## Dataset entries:
┄┄┄┄┄┄┄┄┄┄┄┄┄┄┄┄┄┄┄┄
(** * IntelHeaders [include/log.h]: the logging facility, embedded and verified

    The header defines a log handle (a sink callback with its context, two
    filter masks and a spinlock), the raw write [LOG_Write], the filtered
    macro [LOG_WRITE] and the five decorated macros [LOG_ERROR] ...
    [LOG_TRACE], all expansions of [__LOG_PREFIX_BY_PRIORITY].

    The embedding is a state-and-error monad over a machine made of
    - a memory of handles, addressed by pointers that may be [NULL];
    - the state of the integrator's sink (the header never looks into it);
    - the trace of what the header asked of its environment: every call of
      the sink and every acquire and release of a spinlock.

    A dereference of a bad pointer or a call through a null function pointer
    is undefined behaviour in C; here it is the outcome [Fault].  A busy-wait
    on a lock that nobody will release is the outcome [Hang]. *)

From Stdlib Require Import ZArith List Lia Ascii.
From stdpp Require Import base option list gmap strings.

Local Open Scope Z_scope.

(** ** Data model *)

(** Modelled from the spec: [BOOLEAN], [TRUE] and [FALSE] are declared in
    ntdatatypes.h, which is not among the sources; the spec speaks of a
    success indicator with the two values success and failure. *)
Definition BOOLEAN := bool.
Definition TRUE : BOOLEAN := true.
Definition FALSE : BOOLEAN := false.

(** Addresses; a pointer is [NULL] or an address. *)
Definition loc := N.
Definition NULL {A : Type} : option A := None.

(** Modelled from the spec: [PVOID] of ntdatatypes.h (not among the
    sources), the type of the context: an opaque value that may be null and
    is handed to the sink as it is. *)
Definition PVOID := option loc.

(** One variadic argument; the argument list [__VA_LIST__] that
    [__VA_START__] builds from the arguments after the format is the list
    of them. *)
Inductive va_arg :=
| VaInt (z : Z)
| VaStr (s : string)
| VaPtr (p : PVOID).

Definition VA_LIST := list va_arg.

(** Modelled from the spec: [UINT32_MAX] comes from ntdatatypes.h, which is
    not among the sources; the spec calls the two [ALL] values "the full bit
    range" of a 32-bit mask. *)
Definition UINT32_MAX : Z := Z.ones 32.

(** [enum _LOG_PRIORITY]: the values are masks, combined with [|] and
    tested with [&]. *)
Definition LOG_PRIORITY := Z.
Definition LOG_PRIORITY_ERROR : LOG_PRIORITY := Z.shiftl 1 0.
Definition LOG_PRIORITY_WARN : LOG_PRIORITY := Z.shiftl 1 1.
Definition LOG_PRIORITY_INFO : LOG_PRIORITY := Z.shiftl 1 2.
Definition LOG_PRIORITY_DEBUG : LOG_PRIORITY := Z.shiftl 1 3.
Definition LOG_PRIORITY_TRACE : LOG_PRIORITY := Z.shiftl 1 4.
Definition LOG_PRIORITY_ALL : LOG_PRIORITY := UINT32_MAX.

(** [enum _LOG_MODULE]. *)
Definition LOG_MODULE := Z.
Definition LOG_MODULE_PAGING : LOG_MODULE := Z.shiftl 1 0.
Definition LOG_MODULE_ALL : LOG_MODULE := UINT32_MAX.

(** Modelled from the spec: [SPINLOCK] is declared in utils.h, which is not
    among the sources.  The guard is a value owned by the handle;
    [LOG_InitHandle] stores the integer 0 in it for "unlocked". *)
Definition SPINLOCK := Z.

(** The [PriorityName] token handed to [__LOG_PREFIX_BY_PRIORITY]: it is
    pasted after [LOG_PRIORITY_] and stringified into the prefix. *)
Inductive PriorityName := ERROR | WARN | INFO | DEBUG | TRACE.

(** [LOG_PRIORITY_##PriorityName] *)
Definition paste_LOG_PRIORITY (n : PriorityName) : LOG_PRIORITY :=
  match n with
  | ERROR => LOG_PRIORITY_ERROR
  | WARN => LOG_PRIORITY_WARN
  | INFO => LOG_PRIORITY_INFO
  | DEBUG => LOG_PRIORITY_DEBUG
  | TRACE => LOG_PRIORITY_TRACE
  end.

(** [#PriorityName] *)
Definition stringify (n : PriorityName) : string :=
  match n with
  | ERROR => "ERROR"
  | WARN => "WARN"
  | INFO => "INFO"
  | DEBUG => "DEBUG"
  | TRACE => "TRACE"
  end.

Section Log.

(** The state of whatever the sink writes to (screen, serial port, ring
    buffer): the header is parametric in it. *)
Context {SinkSt : Type}.

(** What [LOG_WRITE_PFN] points to: given the context, the format and the
    argument list, the sink reports success or failure and moves its own
    state.  The format it receives is never null: [LOG_Write] checks it.
    A sink works on its own state only: it does not write to the handles
    and does not log through them (the contract of the callback forbids
    re-entry). *)
Definition sink_fn : Type :=
  PVOID -> string -> VA_LIST -> SinkSt -> BOOLEAN * SinkSt.

(** [LOG_WRITE_PFN]: a function pointer, possibly [NULL]. *)
Definition LOG_WRITE_PFN : Type := option sink_fn.

(** [struct _LOG_HANDLE] *)
Record LOG_HANDLE := mkLOG_HANDLE {
  pfnLogWrite : LOG_WRITE_PFN;
  pvContext : PVOID;
  ePriorityFilterMask : LOG_PRIORITY;
  eModulesFilterMask : LOG_MODULE;
  tLock : SPINLOCK
}.

Definition PLOG_HANDLE := option loc.

(** Field assignments [ptLog->field = v]. *)
Definition set_pfnLogWrite (v : LOG_WRITE_PFN) (h : LOG_HANDLE) : LOG_HANDLE :=
  mkLOG_HANDLE v (pvContext h) (ePriorityFilterMask h) (eModulesFilterMask h) (tLock h).
Definition set_pvContext (v : PVOID) (h : LOG_HANDLE) : LOG_HANDLE :=
  mkLOG_HANDLE (pfnLogWrite h) v (ePriorityFilterMask h) (eModulesFilterMask h) (tLock h).
Definition set_ePriorityFilterMask (v : LOG_PRIORITY) (h : LOG_HANDLE) : LOG_HANDLE :=
  mkLOG_HANDLE (pfnLogWrite h) (pvContext h) v (eModulesFilterMask h) (tLock h).
Definition set_eModulesFilterMask (v : LOG_MODULE) (h : LOG_HANDLE) : LOG_HANDLE :=
  mkLOG_HANDLE (pfnLogWrite h) (pvContext h) (ePriorityFilterMask h) v (tLock h).
Definition set_tLock (v : SPINLOCK) (h : LOG_HANDLE) : LOG_HANDLE :=
  mkLOG_HANDLE (pfnLogWrite h) (pvContext h) (ePriorityFilterMask h) (eModulesFilterMask h) v.

(** ** The machine *)

(** What the header asks of its environment. *)
Inductive event :=
| EvAcquire (l : loc)
| EvRelease (l : loc)
| EvSink (ctx : PVOID) (fmt : string) (args : VA_LIST) (ret : BOOLEAN).

Record machine := mkMachine {
  mem : gmap loc LOG_HANDLE;
  sink : SinkSt;
  trace : list event
}.

Inductive fault := BadPointer | NullCall.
┄┄┄┄┄┄┄┄┄┄┄┄┄┄┄┄┄┄┄┄
## Required work:
Having read the entries above, restate them all word for word.

## Exercise result:
(** * IntelHeaders [include/log.h]: the logging facility, embedded and verified

    The header defines a log handle (a sink callback with its context, two
    filter masks and a spinlock), the raw write [LOG_Write], the filtered
    macro [LOG_WRITE] and the five decorated macros [LOG_ERROR] ...
    [LOG_TRACE], all expansions of [__LOG_PREFIX_BY_PRIORITY].

    The embedding is a state-and-error monad over a machine made of
    - a memory of handles, addressed by pointers that may be [NULL];
    - the state of the integrator's sink (the header never looks into it);
    - the trace of what the header asked of its environment: every call of
      the sink and every acquire and release of a spinlock.

    A dereference of a bad pointer or a call through a null function pointer
    is undefined behaviour in C; here it is the outcome [Fault].  A busy-wait
    on a lock that nobody will release is the outcome [Hang]. *)

From Stdlib Require Import ZArith List Lia Ascii.
From stdpp Require Import base option list gmap strings.

Local Open Scope Z_scope.

(** ** Data model *)

(** Modelled from the spec: [BOOLEAN], [TRUE] and [FALSE] are declared in
    ntdatatypes.h, which is not among the sources; the spec speaks of a
    success indicator with the two values success and failure. *)
Definition BOOLEAN := bool.
Definition TRUE : BOOLEAN := true.
Definition FALSE : BOOLEAN := false.

(** Addresses; a pointer is [NULL] or an address. *)
Definition loc := N.
Definition NULL {A : Type} : option A := None.

(** Modelled from the spec: [PVOID] of ntdatatypes.h (not among the
    sources), the type of the context: an opaque value that may be null and
    is handed to the sink as it is. *)
Definition PVOID := option loc.

(** One variadic argument; the argument list [__VA_LIST__] that
    [__VA_START__] builds from the arguments after the format is the list
    of them. *)
Inductive va_arg :=
| VaInt (z : Z)
| VaStr (s : string)
| VaPtr (p : PVOID).

Definition VA_LIST := list va_arg.

(** Modelled from the spec: [UINT32_MAX] comes from ntdatatypes.h, which is
    not among the sources; the spec calls the two [ALL] values "the full bit
    range" of a 32-bit mask. *)
Definition UINT32_MAX : Z := Z.ones 32.

(** [enum _LOG_PRIORITY]: the values are masks, combined with [|] and
    tested with [&]. *)
Definition LOG_PRIORITY := Z.
Definition LOG_PRIORITY_ERROR : LOG_PRIORITY := Z.shiftl 1 0.
Definition LOG_PRIORITY_WARN : LOG_PRIORITY := Z.shiftl 1 1.
Definition LOG_PRIORITY_INFO : LOG_PRIORITY := Z.shiftl 1 2.
Definition LOG_PRIORITY_DEBUG : LOG_PRIORITY := Z.shiftl 1 3.
Definition LOG_PRIORITY_TRACE : LOG_PRIORITY := Z.shiftl 1 4.
Definition LOG_PRIORITY_ALL : LOG_PRIORITY := UINT32_MAX.

(** [enum _LOG_MODULE]. *)
Definition LOG_MODULE := Z.
Definition LOG_MODULE_PAGING : LOG_MODULE := Z.shiftl 1 0.
Definition LOG_MODULE_ALL : LOG_MODULE := UINT32_MAX.

(** Modelled from the spec: [SPINLOCK] is declared in utils.h, which is not
    among the sources.  The guard is a value owned by the handle;
    [LOG_InitHandle] stores the integer 0 in it for "unlocked". *)
Definition SPINLOCK := Z.

(** The [PriorityName] token handed to [__LOG_PREFIX_BY_PRIORITY]: it is
    pasted after [LOG_PRIORITY_] and stringified into the prefix. *)
Inductive PriorityName := ERROR | WARN | INFO | DEBUG | TRACE.

(** [LOG_PRIORITY_##PriorityName] *)
Definition paste_LOG_PRIORITY (n : PriorityName) : LOG_PRIORITY :=
  match n with
  | ERROR => LOG_PRIORITY_ERROR
  | WARN => LOG_PRIORITY_WARN
  | INFO => LOG_PRIORITY_INFO
  | DEBUG => LOG_PRIORITY_DEBUG
  | TRACE => LOG_PRIORITY_TRACE
  end.

(** [#PriorityName] *)
Definition stringify (n : PriorityName) : string :=
  match n with
  | ERROR => "ERROR"
  | WARN => "WARN"
  | INFO => "INFO"
  | DEBUG => "DEBUG"
  | TRACE => "TRACE"
  end.

Section Log.

(** The state of whatever the sink writes to (screen, serial port, ring
    buffer): the header is parametric in it. *)
Context {SinkSt : Type}.

(** What [LOG_WRITE_PFN] points to: given the context, the format and the
    argument list, the sink reports success or failure and moves its own
    state.  The format it receives is never null: [LOG_Write] checks it.
    A sink works on its own state only: it does not write to the handles
    and does not log through them (the contract of the callback forbids
    re-entry). *)
Definition sink_fn : Type :=
  PVOID -> string -> VA_LIST -> SinkSt -> BOOLEAN * SinkSt.

(** [LOG_WRITE_PFN]: a function pointer, possibly [NULL]. *)
Definition LOG_WRITE_PFN : Type := option sink_fn.

(** [struct _LOG_HANDLE] *)
Record LOG_HANDLE := mkLOG_HANDLE {
  pfnLogWrite : LOG_WRITE_PFN;
  pvContext : PVOID;
  ePriorityFilterMask : LOG_PRIORITY;
  eModulesFilterMask : LOG_MODULE;
  tLock : SPINLOCK
}.

Definition PLOG_HANDLE := option loc.

(** Field assignments [ptLog->field = v]. *)
Definition set_pfnLogWrite (v : LOG_WRITE_PFN) (h : LOG_HANDLE) : LOG_HANDLE :=
  mkLOG_HANDLE v (pvContext h) (ePriorityFilterMask h) (eModulesFilterMask h) (tLock h).
Definition set_pvContext (v : PVOID) (h : LOG_HANDLE) : LOG_HANDLE :=
  mkLOG_HANDLE (pfnLogWrite h) v (ePriorityFilterMask h) (eModulesFilterMask h) (tLock h).
Definition set_ePriorityFilterMask (v : LOG_PRIORITY) (h : LOG_HANDLE) : LOG_HANDLE :=
  mkLOG_HANDLE (pfnLogWrite h) (pvContext h) v (eModulesFilterMask h) (tLock h).
Definition set_eModulesFilterMask (v : LOG_MODULE) (h : LOG_HANDLE) : LOG_HANDLE :=
  mkLOG_HANDLE (pfnLogWrite h) (pvContext h) (ePriorityFilterMask h) v (tLock h).
Definition set_tLock (v : SPINLOCK) (h : LOG_HANDLE) : LOG_HANDLE :=
  mkLOG_HANDLE (pfnLogWrite h) (pvContext h) (ePriorityFilterMask h) (eModulesFilterMask h) v.

(** ** The machine *)

(** What the header asks of its environment. *)
Inductive event :=
| EvAcquire (l : loc)
| EvRelease (l : loc)
| EvSink (ctx : PVOID) (fmt : string) (args : VA_LIST) (ret : BOOLEAN).

Record machine := mkMachine {
  mem : gmap loc LOG_HANDLE;
  sink : SinkSt;
  trace : list event
}.

Inductive fault := BadPointer | NullCall.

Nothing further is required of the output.